The proposed approach is first evaluated on a very large data set consisting of 100 OCT volumes (macula centered, 1024 × 200 × 200 voxels, covering 2 × 6 × 6 mm3, Cirrus, Carl Zeiss Meditec, Inc., Dublin, CA) of patients with central and branch RVO. To generate the ground truth, the retinal scans were segmented using the method described in [14] and each B-scan was then manually corrected by trained graders resulting in a total of 20,000 annotated B-scans. In addition to the layers, the graders also annotated the IRF and SRF voxel regions as reported previously [9] and marked the location of the fovea.

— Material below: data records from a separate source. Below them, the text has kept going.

Lemma run_solver_bound (w : World E) :
  trained_at_most (20 * n) (snd (run_solver E cfg (init_state E w))).
Proof.
  unfold run_solver, bind.
  pose proof (setup_only_logged E cfg w) as H0.
  destruct (setup E cfg (init_state E w)) as [[savedir | e] s1];
    simpl in H0 |- *; destruct H0 as (H0 & _);
    [| unfold trained_at_most; lia].
  unfold run_loop, bind, guarded_training, try_except.
  assert (Ht : trained_at_most (20 * n) (snd (training E cfg savedir s1))).
  { change (training E cfg savedir s1)
      with (epochs E cfg savedir 20 0
              (set_val_snap E (time_time E (world s1))
                 (set_snap E (time_time E (world s1)) s1))).
    pose proof (epochs_bound savedir 20 0 0
                  (set_val_snap E (time_time E (world s1))
                     (set_snap E (time_time E (world s1)) s1))) as Hb.
    unfold trained_at_most at 1 in Hb. simpl trace in Hb.
    specialize (Hb ltac:(lia)).
    destruct (epochs E cfg savedir 20 0 _) as [[[] | e] s2]; exact Hb. }
  assert (Hfin : stable (trained_at_most (20 * n))
                   (finalization E cfg savedir)).
  { apply finalization_stable; intros; try assumption;
      apply trained_at_most_other; auto. }
  destruct (training E cfg savedir s1) as [[[] | e] s2]; simpl in Ht.
  - apply (stable_run (trained_at_most (20 * n))); [exact Hfin | exact Ht].
  - destruct e; cbn -[finalization]; try exact Ht;
      (apply (stable_run (trained_at_most (20 * n))
                (finalization E cfg savedir)); [exact Hfin |]);
      (apply trained_at_most_other; [reflexivity | exact Ht]).
Qed.

End Bound.

(** X18: when no pass over the training set has more than [n] batches, no
    run makes more than [20 * n] training calls that return, and its
    losses list is no longer than that, however the run ends. *)
Theorem at_most_twenty_epochs :
  forall (E : Collaborators) (cfg : config) (n : nat) (w : World E),
    training_batches_at_most E n ->
    let s := snd (run_solver E cfg (init_state E w)) in
    (trainings (trace s) <= 20 * n)%nat
    /\ (length (losses s) <= 20 * n)%nat.
Proof.
  intros E cfg n w Hn s.
  pose proof (run_solver_bound E cfg n Hn w) as Hb.
  fold s in Hb. unfold trained_at_most in Hb.
  split; [exact Hb |].
  pose proof (losses_recorded_run E cfg w) as Hl. fold s in Hl.
  assert (Hall : forall t : list (event (Scalar E) (Params E)),
             length (train_losses t) = trainings t).
  { unfold trainings. induction t as [| e t IH]; simpl; [reflexivity |].
    destruct e; simpl; rewrite ?IH; reflexivity. }
  pose proof (Hall (trace s)) as Hlen.
  destruct Hl as [Hl | [x Hl]].
  - unfold losses_recorded in Hl. rewrite Hl, length_map, Hlen. exact Hb.
  - unfold loss_pending in Hl.
    apply (f_equal (@length _)) in Hl.
    rewrite length_app, length_map, Hlen in Hl. simpl in Hl. lia.
Qed.

(** Five batches per epoch and a user interrupt in the third call. *)
Lemma at_most_twenty_epochs_witness :
  (trainings (trace (snd (Script.run interrupted_run cfg0))) <= 100)%nat.
Proof.
  apply (at_most_twenty_epochs (Script.collaborators interrupted_run) cfg0
           5 Script.start).
  intros w m w' H. injection H as H _. subst m. apply le_n.
Defined.

(* ===================================================================== *)
(** ** The network dump *)
(* ===================================================================== *)

Lemma spaces_length k :
  String.length (Netdump.spaces k) = Z.to_nat k.
Proof.
  unfold Netdump.spaces. induction (Z.to_nat k) as [| n IH]; simpl;
    [reflexivity | rewrite IH; reflexivity].
Qed.

Lemma string_length_app (a b : string) :
  String.length (a ++ b) = (String.length a + String.length b)%nat.
Proof.
  induction a as [| c a IH]; simpl; [reflexivity | rewrite IH; reflexivity].
Qed.

Lemma string_app_assoc (a b c : string) : (a ++ b) ++ c = a ++ b ++ c.
Proof.
  induction a as [| d a IH]; simpl; [reflexivity | rewrite IH; reflexivity].
Qed.

Lemma substring_whole (b : string) : substring 0 (String.length b) b = b.
Proof.
  induction b as [| c b IH]; simpl; [reflexivity | rewrite IH; reflexivity].
Qed.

In addition to the RVO data set, the algorithm was also evaluated on a publicly available data set (see [12]) containing 10 OCT volumes (macula centered, 496 × 768 × 61 voxels, covering approx. 1.9 × 8.6 × 7.4 mm3, Spectralis, Heidelberg Engineering, Heidelberg, Germany) of patients with diabetic macular edema (DME). In each of the 10 volumes, manual annotation of 8 retinal layers is available in 11 B-scans within the central 6 mm. For the same set of B-scans, manual fluid annotation (containing both IRF and SRF as one class) is available as well. Thus, 110 fully annotated B-scans are used. Given the different nature of the data sets, the evaluation was performed on each set individually as described below.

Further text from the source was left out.